━━━━━ Data extract

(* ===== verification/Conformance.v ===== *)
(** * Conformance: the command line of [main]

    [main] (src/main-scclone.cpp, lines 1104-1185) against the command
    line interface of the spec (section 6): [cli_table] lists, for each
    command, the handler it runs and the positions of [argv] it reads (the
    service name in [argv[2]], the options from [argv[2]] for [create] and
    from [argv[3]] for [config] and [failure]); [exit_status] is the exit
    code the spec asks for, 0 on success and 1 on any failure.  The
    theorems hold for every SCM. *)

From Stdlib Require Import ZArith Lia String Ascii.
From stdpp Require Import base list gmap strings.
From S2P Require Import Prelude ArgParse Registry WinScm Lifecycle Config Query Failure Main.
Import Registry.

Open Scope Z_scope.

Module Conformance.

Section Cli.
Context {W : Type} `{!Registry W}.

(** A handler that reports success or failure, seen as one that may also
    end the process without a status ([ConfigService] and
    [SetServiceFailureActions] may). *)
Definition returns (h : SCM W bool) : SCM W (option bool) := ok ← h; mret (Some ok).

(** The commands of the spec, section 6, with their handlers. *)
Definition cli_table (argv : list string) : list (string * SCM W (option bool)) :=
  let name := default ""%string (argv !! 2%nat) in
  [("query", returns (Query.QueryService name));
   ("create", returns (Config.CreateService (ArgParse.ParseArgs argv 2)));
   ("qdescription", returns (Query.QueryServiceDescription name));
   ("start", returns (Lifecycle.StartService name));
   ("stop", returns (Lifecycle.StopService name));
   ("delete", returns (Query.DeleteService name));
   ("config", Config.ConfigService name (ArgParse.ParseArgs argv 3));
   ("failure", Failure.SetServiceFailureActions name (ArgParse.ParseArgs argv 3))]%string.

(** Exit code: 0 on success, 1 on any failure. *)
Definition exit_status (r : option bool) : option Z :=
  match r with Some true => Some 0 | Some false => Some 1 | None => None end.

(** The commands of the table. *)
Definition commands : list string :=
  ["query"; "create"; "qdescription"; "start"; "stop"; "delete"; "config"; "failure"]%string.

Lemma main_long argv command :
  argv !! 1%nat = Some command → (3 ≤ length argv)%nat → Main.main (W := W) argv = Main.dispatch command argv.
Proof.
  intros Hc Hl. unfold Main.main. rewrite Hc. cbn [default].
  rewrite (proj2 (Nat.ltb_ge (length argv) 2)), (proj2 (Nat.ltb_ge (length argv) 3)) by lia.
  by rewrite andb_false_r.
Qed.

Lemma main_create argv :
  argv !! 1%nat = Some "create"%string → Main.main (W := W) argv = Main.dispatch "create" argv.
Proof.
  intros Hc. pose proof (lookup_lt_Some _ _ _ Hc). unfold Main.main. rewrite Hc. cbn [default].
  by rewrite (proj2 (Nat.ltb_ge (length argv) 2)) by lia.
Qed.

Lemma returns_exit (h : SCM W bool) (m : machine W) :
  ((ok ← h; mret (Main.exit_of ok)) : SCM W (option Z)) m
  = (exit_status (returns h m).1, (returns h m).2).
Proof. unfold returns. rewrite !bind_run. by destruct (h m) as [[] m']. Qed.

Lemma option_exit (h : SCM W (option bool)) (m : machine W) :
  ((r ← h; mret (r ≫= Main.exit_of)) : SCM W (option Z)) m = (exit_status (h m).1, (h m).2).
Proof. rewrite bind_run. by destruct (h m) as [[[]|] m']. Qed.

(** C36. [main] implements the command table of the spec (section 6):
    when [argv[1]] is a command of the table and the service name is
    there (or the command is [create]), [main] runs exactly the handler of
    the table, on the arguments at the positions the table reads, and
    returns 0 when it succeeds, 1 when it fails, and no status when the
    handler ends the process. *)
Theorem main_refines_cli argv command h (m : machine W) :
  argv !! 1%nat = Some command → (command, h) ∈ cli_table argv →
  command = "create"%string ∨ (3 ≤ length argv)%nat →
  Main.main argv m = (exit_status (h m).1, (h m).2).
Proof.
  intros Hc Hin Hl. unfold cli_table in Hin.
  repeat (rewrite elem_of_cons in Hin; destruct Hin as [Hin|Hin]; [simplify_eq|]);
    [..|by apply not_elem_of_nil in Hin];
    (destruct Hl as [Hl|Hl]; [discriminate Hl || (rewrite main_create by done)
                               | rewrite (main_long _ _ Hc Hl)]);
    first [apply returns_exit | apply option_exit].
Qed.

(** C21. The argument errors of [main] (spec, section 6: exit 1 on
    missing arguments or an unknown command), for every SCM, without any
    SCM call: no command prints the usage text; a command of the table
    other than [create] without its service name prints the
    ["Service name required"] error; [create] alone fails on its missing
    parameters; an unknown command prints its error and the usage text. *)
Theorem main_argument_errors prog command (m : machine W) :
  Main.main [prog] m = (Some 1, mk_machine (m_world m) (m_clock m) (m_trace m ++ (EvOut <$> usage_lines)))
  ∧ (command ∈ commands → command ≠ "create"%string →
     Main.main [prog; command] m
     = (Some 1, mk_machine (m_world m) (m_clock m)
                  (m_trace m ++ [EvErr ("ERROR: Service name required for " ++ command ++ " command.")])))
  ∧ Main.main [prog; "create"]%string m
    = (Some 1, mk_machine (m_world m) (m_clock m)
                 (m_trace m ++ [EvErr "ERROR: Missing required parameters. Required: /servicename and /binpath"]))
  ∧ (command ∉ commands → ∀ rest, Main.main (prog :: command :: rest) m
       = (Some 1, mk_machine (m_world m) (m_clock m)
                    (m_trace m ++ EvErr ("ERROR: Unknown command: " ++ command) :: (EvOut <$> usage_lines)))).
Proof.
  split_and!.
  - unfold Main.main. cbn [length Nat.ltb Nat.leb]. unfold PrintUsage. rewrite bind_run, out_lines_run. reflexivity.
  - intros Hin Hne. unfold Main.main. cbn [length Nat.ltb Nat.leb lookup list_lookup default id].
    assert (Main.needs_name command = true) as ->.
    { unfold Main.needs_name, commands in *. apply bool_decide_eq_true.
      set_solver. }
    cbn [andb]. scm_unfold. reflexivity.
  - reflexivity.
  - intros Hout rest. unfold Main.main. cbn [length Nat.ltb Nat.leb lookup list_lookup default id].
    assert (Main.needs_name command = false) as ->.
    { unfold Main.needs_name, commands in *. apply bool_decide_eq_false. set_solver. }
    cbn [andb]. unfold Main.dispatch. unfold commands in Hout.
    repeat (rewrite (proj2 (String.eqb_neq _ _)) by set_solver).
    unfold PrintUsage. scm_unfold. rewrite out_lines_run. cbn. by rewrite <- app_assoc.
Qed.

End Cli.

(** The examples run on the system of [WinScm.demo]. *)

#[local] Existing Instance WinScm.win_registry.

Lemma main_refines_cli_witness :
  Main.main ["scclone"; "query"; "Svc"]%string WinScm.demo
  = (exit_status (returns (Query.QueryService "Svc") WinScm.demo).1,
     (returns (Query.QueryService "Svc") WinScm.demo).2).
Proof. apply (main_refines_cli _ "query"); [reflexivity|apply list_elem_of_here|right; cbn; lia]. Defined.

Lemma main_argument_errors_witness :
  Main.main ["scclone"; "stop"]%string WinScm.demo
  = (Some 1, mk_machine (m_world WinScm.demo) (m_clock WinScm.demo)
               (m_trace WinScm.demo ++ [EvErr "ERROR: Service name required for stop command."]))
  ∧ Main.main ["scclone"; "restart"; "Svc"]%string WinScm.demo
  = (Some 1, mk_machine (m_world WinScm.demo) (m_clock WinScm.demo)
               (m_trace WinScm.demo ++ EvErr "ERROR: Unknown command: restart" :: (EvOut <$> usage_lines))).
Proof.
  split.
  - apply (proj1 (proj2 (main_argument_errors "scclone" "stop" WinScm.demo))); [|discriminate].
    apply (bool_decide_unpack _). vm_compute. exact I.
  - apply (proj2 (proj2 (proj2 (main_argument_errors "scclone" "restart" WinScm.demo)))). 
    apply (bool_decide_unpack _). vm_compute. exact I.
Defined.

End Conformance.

━━━━━━━━━━
━━━━━ Data extract

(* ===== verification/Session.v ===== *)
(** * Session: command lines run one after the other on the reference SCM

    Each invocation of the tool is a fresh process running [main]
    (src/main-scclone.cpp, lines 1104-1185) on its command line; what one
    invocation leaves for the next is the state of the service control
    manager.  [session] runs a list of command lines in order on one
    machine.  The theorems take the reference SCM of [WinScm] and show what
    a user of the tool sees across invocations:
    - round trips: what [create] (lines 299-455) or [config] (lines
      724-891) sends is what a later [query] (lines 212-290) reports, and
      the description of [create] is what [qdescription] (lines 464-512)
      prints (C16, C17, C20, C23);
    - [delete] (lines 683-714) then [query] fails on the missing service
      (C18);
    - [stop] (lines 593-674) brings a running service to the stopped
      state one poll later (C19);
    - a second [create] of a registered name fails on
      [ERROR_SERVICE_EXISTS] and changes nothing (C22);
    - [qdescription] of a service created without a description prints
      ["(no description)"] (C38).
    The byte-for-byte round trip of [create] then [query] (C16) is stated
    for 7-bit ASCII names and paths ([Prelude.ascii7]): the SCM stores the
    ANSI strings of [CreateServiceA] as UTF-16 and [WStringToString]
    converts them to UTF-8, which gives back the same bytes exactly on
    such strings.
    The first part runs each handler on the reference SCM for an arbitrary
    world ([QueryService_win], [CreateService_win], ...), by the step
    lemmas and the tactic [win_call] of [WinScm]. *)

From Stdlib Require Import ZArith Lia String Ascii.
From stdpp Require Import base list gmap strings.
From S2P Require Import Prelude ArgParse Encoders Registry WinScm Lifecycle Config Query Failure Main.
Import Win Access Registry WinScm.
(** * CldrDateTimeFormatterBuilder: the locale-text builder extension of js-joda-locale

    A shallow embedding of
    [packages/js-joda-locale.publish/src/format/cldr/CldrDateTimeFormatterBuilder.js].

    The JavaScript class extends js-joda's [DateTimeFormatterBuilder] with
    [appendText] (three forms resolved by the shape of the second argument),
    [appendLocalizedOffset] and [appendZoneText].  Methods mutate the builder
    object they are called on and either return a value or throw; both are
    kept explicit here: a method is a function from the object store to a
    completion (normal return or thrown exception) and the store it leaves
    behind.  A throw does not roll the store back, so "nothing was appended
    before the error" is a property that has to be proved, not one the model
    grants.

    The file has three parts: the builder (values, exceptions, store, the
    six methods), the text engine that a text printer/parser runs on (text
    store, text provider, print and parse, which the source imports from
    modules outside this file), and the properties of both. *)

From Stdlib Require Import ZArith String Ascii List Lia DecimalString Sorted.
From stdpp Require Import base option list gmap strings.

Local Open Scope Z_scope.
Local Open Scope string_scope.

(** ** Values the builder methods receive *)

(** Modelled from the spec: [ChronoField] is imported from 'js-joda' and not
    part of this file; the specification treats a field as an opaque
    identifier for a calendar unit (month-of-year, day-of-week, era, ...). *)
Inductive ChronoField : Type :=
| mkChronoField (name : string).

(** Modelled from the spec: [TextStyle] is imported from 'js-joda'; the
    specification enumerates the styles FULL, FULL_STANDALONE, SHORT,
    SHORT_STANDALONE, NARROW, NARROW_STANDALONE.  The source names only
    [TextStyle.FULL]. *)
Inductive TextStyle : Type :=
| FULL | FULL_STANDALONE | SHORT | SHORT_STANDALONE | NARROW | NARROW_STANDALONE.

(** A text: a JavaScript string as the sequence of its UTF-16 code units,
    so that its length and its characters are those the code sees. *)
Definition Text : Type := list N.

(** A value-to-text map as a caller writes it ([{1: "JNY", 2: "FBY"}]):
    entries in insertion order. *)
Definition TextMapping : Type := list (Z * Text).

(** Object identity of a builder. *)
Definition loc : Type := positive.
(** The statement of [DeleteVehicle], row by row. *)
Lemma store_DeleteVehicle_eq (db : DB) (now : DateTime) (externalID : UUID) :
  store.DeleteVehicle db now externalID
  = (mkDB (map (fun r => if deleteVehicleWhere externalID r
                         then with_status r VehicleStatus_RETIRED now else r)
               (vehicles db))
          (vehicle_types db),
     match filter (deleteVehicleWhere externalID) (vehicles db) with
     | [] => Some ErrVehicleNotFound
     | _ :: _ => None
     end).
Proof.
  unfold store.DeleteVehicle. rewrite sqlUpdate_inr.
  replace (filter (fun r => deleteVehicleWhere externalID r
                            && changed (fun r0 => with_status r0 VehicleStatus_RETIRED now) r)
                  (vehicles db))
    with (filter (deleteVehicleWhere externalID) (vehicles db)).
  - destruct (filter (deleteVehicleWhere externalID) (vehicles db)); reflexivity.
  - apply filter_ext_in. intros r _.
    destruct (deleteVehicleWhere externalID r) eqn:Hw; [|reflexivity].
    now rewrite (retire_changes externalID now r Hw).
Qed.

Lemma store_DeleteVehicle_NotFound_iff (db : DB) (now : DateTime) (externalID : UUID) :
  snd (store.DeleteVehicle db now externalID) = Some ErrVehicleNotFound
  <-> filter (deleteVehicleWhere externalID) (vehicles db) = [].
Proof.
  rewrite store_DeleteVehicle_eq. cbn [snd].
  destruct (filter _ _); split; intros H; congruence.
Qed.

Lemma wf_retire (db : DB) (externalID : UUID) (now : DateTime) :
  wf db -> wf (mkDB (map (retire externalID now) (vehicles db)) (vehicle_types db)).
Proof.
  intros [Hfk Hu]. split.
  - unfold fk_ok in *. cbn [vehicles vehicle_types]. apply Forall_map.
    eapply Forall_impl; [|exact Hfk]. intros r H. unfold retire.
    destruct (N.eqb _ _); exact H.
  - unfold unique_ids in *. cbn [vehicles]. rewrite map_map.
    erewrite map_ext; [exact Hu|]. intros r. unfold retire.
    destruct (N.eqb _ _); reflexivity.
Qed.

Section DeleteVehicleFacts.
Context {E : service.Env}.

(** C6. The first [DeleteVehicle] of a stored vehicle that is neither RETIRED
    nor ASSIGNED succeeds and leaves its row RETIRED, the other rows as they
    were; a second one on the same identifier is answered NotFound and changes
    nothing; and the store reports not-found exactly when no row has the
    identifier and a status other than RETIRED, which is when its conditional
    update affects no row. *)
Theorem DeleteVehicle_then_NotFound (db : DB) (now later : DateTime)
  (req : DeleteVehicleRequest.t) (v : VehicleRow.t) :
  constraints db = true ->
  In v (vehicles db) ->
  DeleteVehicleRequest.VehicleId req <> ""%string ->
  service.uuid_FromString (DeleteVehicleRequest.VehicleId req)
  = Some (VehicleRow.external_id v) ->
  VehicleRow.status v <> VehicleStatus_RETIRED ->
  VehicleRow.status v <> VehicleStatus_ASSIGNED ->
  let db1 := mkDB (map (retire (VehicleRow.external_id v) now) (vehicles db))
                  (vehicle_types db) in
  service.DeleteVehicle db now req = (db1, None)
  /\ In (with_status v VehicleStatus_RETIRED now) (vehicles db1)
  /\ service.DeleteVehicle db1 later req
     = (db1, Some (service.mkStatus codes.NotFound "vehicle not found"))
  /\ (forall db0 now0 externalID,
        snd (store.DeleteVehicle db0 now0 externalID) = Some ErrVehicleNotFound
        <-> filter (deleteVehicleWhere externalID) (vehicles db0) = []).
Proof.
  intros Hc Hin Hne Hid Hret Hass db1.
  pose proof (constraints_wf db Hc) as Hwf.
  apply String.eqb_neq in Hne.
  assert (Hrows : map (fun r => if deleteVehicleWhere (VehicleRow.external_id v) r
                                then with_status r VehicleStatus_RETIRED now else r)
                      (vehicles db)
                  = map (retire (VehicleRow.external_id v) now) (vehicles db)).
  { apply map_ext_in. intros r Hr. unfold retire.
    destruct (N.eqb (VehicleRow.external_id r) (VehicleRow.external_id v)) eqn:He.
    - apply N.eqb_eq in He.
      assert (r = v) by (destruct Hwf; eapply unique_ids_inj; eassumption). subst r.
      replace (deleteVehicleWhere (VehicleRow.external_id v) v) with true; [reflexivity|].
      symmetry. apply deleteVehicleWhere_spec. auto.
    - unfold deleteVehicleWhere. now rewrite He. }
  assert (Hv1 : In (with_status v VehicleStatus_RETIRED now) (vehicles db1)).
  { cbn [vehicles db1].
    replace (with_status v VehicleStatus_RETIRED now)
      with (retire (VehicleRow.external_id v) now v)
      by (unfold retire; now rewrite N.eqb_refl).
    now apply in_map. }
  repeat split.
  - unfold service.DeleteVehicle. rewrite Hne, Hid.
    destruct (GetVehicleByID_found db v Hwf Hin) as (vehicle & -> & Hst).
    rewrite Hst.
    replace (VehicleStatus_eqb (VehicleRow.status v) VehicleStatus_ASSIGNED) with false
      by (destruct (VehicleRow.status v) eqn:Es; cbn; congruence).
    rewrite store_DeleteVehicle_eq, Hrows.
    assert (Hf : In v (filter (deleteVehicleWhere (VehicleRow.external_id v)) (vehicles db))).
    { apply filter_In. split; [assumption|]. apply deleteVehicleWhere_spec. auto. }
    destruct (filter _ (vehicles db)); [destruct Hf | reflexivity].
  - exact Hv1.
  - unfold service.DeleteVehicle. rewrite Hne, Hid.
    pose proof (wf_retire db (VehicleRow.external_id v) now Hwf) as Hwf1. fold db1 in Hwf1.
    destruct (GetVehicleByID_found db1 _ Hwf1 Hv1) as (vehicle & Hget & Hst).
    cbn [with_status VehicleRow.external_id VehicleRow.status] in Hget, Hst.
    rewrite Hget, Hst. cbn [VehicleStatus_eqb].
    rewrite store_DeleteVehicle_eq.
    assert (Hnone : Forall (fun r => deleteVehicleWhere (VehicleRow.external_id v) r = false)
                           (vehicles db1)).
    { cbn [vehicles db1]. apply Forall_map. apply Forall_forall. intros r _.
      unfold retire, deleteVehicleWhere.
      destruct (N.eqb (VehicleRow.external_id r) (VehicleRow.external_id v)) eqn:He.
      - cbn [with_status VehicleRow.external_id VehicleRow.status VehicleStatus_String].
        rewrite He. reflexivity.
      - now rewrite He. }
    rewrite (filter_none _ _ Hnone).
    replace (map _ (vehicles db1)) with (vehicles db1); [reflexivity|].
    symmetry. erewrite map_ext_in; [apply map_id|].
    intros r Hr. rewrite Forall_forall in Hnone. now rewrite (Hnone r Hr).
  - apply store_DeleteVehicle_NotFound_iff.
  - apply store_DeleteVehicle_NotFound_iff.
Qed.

━━━━━━━━━━

• Activity: Search the entries above for the word "second" and count the lines that hold it. Reply with only that number.

• Result of this task: 3